The answer must be every line from the entries below that includes "traversalStepsForPattern".

(Saved entries)
↓

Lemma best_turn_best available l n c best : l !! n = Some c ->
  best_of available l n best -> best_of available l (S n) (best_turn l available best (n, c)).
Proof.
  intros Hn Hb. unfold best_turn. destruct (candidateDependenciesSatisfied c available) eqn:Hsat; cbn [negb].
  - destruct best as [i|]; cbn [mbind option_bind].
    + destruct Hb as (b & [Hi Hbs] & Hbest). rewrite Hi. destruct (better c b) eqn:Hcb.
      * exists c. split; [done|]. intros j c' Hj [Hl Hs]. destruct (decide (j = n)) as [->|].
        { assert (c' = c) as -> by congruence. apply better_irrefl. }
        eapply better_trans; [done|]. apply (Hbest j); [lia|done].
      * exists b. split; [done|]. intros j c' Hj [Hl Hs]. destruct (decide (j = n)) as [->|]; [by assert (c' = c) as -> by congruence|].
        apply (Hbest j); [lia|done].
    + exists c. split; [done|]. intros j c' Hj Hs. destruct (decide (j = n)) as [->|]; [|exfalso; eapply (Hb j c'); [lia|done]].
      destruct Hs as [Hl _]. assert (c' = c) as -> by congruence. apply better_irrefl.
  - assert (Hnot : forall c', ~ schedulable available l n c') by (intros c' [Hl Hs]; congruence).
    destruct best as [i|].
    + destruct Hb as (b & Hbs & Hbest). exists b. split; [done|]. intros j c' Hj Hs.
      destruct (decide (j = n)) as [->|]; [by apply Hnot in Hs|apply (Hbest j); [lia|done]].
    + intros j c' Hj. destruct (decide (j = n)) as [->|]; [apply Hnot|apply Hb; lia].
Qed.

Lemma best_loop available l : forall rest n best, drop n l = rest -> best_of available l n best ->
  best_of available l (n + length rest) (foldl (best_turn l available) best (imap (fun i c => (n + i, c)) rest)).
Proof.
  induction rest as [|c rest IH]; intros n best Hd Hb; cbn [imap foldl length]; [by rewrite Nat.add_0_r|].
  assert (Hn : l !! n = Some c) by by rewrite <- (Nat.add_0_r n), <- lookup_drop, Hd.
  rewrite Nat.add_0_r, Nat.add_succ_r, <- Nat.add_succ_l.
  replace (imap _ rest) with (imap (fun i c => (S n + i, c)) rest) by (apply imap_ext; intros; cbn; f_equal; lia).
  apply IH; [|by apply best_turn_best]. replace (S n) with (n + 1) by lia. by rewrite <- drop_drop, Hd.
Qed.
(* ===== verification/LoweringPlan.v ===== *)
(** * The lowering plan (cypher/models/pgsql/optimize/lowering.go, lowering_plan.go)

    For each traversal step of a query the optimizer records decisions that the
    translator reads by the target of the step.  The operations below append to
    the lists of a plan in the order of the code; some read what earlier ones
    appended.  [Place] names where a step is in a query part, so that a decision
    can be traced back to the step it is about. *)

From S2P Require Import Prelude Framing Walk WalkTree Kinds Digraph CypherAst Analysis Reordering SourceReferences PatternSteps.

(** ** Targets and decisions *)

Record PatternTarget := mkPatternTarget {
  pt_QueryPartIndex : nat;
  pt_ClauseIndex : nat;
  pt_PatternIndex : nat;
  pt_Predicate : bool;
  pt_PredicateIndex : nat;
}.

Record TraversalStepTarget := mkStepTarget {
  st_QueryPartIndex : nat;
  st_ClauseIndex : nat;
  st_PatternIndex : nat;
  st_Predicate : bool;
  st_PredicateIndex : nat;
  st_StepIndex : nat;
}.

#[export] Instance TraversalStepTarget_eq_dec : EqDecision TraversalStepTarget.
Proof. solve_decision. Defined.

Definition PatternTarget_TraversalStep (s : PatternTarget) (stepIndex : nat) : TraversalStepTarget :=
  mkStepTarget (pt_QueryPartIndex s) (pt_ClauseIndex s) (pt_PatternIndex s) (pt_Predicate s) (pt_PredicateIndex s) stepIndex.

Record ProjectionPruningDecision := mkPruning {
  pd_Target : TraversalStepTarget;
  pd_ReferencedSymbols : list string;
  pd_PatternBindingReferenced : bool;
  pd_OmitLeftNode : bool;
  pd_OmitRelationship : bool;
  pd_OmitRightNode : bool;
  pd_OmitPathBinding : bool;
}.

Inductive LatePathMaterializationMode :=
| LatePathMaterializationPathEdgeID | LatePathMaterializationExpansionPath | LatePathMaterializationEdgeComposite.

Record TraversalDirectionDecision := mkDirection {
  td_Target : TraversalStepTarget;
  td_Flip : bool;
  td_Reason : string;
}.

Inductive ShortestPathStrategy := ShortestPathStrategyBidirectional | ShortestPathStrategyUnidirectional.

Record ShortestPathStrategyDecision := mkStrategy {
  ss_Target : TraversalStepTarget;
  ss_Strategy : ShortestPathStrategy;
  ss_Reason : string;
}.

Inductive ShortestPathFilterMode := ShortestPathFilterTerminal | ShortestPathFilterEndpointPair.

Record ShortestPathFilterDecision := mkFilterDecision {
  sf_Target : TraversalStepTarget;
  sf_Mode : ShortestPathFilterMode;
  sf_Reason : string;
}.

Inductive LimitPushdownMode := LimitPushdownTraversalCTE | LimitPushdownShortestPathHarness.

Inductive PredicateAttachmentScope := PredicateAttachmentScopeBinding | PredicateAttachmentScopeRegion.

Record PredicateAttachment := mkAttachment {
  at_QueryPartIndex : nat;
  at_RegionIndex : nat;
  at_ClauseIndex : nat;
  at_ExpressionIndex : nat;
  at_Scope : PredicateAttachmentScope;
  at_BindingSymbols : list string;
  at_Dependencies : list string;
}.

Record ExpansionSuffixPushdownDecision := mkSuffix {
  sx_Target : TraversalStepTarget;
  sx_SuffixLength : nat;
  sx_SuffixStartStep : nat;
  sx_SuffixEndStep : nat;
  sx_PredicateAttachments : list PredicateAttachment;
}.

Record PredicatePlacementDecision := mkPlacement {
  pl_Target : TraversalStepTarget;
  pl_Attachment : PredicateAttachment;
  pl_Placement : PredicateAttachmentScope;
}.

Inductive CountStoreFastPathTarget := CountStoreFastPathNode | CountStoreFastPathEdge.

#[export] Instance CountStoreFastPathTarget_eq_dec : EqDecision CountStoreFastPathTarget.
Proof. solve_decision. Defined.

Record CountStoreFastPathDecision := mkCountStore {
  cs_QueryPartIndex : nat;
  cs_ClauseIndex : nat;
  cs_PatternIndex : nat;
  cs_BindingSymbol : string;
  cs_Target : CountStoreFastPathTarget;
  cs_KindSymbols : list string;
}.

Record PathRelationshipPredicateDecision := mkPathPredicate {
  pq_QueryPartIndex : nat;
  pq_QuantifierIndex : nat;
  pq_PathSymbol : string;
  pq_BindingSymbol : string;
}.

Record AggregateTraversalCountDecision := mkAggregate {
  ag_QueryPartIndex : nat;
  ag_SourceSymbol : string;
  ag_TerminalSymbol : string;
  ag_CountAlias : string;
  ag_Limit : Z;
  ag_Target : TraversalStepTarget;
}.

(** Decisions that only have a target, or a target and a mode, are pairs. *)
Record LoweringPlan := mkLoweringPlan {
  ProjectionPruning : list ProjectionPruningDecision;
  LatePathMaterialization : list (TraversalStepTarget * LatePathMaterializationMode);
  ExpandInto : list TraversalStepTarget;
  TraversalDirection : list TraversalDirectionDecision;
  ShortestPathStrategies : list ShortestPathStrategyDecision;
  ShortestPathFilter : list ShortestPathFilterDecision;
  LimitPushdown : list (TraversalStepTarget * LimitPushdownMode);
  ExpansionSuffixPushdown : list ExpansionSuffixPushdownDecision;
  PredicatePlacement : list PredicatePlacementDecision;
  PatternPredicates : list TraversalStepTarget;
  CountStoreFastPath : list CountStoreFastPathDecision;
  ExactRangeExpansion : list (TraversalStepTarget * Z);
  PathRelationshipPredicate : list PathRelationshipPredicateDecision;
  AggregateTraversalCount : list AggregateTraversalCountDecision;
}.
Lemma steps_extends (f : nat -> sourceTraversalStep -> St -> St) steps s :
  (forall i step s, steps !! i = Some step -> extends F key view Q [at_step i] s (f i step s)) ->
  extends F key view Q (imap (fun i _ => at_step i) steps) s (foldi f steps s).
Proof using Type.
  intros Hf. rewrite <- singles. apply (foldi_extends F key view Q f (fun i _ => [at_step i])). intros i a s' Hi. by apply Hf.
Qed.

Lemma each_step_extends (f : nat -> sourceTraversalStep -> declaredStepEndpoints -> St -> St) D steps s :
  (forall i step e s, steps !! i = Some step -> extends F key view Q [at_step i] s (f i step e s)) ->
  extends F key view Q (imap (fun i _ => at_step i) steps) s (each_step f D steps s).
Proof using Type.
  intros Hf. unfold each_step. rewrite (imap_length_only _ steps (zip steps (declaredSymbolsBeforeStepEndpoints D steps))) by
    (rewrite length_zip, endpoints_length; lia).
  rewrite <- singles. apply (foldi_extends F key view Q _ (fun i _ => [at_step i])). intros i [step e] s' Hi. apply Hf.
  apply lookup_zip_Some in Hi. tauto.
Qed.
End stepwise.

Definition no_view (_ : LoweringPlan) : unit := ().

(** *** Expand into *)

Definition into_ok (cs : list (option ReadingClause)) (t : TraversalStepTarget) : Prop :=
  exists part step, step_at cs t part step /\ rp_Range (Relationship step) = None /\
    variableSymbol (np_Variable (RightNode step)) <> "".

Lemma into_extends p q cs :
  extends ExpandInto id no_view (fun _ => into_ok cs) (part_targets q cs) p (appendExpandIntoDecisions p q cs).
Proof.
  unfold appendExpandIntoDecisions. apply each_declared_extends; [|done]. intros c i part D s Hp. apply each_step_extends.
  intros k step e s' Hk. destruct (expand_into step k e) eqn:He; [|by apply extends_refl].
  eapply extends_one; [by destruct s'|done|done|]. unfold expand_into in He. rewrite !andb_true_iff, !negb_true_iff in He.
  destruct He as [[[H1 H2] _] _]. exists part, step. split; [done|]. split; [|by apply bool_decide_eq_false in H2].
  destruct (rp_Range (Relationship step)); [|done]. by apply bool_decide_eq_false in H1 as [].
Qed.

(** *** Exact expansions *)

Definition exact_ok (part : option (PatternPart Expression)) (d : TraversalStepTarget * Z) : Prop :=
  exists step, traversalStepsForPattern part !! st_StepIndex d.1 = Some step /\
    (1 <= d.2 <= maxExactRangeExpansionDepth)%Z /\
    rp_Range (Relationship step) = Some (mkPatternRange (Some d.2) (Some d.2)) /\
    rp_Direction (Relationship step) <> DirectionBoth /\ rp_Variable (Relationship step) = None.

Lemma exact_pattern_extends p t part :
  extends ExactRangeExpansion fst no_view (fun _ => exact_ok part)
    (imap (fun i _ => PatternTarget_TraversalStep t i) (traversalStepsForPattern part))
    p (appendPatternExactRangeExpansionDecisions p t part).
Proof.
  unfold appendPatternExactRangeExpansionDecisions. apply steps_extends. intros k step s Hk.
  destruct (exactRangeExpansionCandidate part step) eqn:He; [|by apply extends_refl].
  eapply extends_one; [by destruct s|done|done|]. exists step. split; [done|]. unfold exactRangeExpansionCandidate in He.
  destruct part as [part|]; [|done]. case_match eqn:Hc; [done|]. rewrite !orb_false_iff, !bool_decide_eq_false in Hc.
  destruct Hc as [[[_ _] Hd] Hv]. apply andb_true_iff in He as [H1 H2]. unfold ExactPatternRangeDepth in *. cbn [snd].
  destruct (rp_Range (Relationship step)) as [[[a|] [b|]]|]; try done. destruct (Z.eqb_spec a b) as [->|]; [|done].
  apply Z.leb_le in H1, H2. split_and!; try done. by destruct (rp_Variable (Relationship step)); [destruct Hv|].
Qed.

↑

◆ **Result for this task**:
  exists step, traversalStepsForPattern part !! st_StepIndex d.1 = Some step /\
    (imap (fun i _ => PatternTarget_TraversalStep t i) (traversalStepsForPattern part))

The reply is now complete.